[Items from a dataset]
(* ===== verification/Fc0013Spec.v ===== *)
(** * FC0013: what the driver promises *)

From S2P Require Import Prelude RtlsdrI2c I2cSim Fc0012 Fc0013 FcPll FcSpec.

(** The LO divider for the bits of registers 5, 6 and 0x11. *)
Definition fc0013_lo_divider (reg5 reg6 reg11 : Z) : Z :=
  match reg5 ≫ 3, Z.testbit reg6 1 with
  | 16, false => 96 | 8, false => 48 | 4, false => 24 | 2, false => 12 | _, false => 6
  | 0, true => 64
  | 16, true => 32 | 8, true => 16 | 4, true => 8 | 2, true => 4 | _, true => 2
  end.

(** Tracking filter bits of register 0x1d for a VHF frequency, else all ones. *)
Definition vhf_track (freq : Z) : Z :=
  if freq <=? 177500000 then 7 ≪ 2 else if freq <=? 184500000 then 6 ≪ 2
  else if freq <=? 191500000 then 5 ≪ 2 else if freq <=? 198500000 then 4 ≪ 2
  else if freq <=? 205500000 then 3 ≪ 2 else if freq <=? 219500000 then 2 ≪ 2
  else if freq <? 300000000 then 1 ≪ 2 else 7 ≪ 2.

Lemma fc0013_divider_spec freq :
  let '(multi, r5, r6) := fc0013_divider freq in
  is_u8 r5 /\ (r6 = 0 \/ r6 = 2) /\ 2 <= multi <= 96 /\
  forall reg6 reg11 bw, reg6 .& 0xc2 = r6 .| bandwidth_bits bw ->
    fc0013_lo_divider (r5 .| 0x07) reg6 reg11 = multi /\ reg6 .& 0xc0 = bandwidth_bits bw.
Proof.
  unfold fc0013_divider, bandwidth_bits.
  repeat case_match; simplify_eq; (split; [by_compute|]; split; [auto|]; split; [lia|]); intros reg6 reg11 bw E;
    (split; [|apply land_bw in E; rewrite E; by repeat case_match]);
    unfold fc0013_lo_divider;
    (match type of E with _ = ?v => rewrite (land_bit1 reg6 v) by (rewrite E; by repeat case_match) end);
    by repeat case_match.
Qed.

(** A byte with some bits replaced, as the driver writes it. *)
Lemma masked_forms b : is_u8 b ->
  (b .| 0x10 = masked b 0x10 0x10) /\ (b .& 0xef = masked b 0 0x10) /\
  (b .& 0x1f = masked b 0 0xe0) /\ ((b .& 0x1f) .| 0x40 = masked b 0x40 0xe0) /\
  (b .| 0x04 = masked b 0x04 0x04) /\ (b .& 0xfb = masked b 0 0x04) /\
  (b .& 0xe3 .| 0x1c = masked b 0x1c 0x1c) /\ (b .& 0xe3 .| 0x18 = masked b 0x18 0x1c) /\
  (b .& 0xe3 .| 0x14 = masked b 0x14 0x1c) /\ (b .& 0xe3 .| 0x10 = masked b 0x10 0x1c) /\
  (b .& 0xe3 .| 0x0c = masked b 0x0c 0x1c) /\ (b .& 0xe3 .| 0x08 = masked b 0x08 0x1c) /\
  (b .& 0xe3 .| 0x04 = masked b 0x04 0x1c).
Proof.
  intros Hb. assert (forallb (fun b =>
    (b .| 0x10 =? masked b 0x10 0x10) && (b .& 0xef =? masked b 0 0x10) &&
    (b .& 0x1f =? masked b 0 0xe0) && ((b .& 0x1f) .| 0x40 =? masked b 0x40 0xe0) &&
    (b .| 0x04 =? masked b 0x04 0x04) && (b .& 0xfb =? masked b 0 0x04) &&
    (b .& 0xe3 .| 0x1c =? masked b 0x1c 0x1c) && (b .& 0xe3 .| 0x18 =? masked b 0x18 0x1c) &&
    (b .& 0xe3 .| 0x14 =? masked b 0x14 0x1c) && (b .& 0xe3 .| 0x10 =? masked b 0x10 0x1c) &&
    (b .& 0xe3 .| 0x0c =? masked b 0x0c 0x1c) && (b .& 0xe3 .| 0x08 =? masked b 0x08 0x1c) &&
    (b .& 0xe3 .| 0x04 =? masked b 0x04 0x1c)) (zseq 256) = true) as Hall by (vm_compute; reflexivity).
  pose proof (u8_all _ Hall b Hb) as E. cbv beta in E. rewrite !andb_true_iff, !Z.eqb_eq in E. tauto.
Qed.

**The problem:** Nothing but the lines from the one with "(b .| 0x04 =?" through the final line of the records may appear in the answer, and each must be transcribed exactly.

**Task result:**
    (b .| 0x04 =? masked b 0x04 0x04) && (b .& 0xfb =? masked b 0 0x04) &&
    (b .& 0xe3 .| 0x1c =? masked b 0x1c 0x1c) && (b .& 0xe3 .| 0x18 =? masked b 0x18 0x1c) &&
    (b .& 0xe3 .| 0x14 =? masked b 0x14 0x1c) && (b .& 0xe3 .| 0x10 =? masked b 0x10 0x1c) &&
    (b .& 0xe3 .| 0x0c =? masked b 0x0c 0x1c) && (b .& 0xe3 .| 0x08 =? masked b 0x08 0x1c) &&
    (b .& 0xe3 .| 0x04 =? masked b 0x04 0x1c)) (zseq 256) = true) as Hall by (vm_compute; reflexivity).
  pose proof (u8_all _ Hall b Hb) as E. cbv beta in E. rewrite !andb_true_iff, !Z.eqb_eq in E. tauto.
Qed.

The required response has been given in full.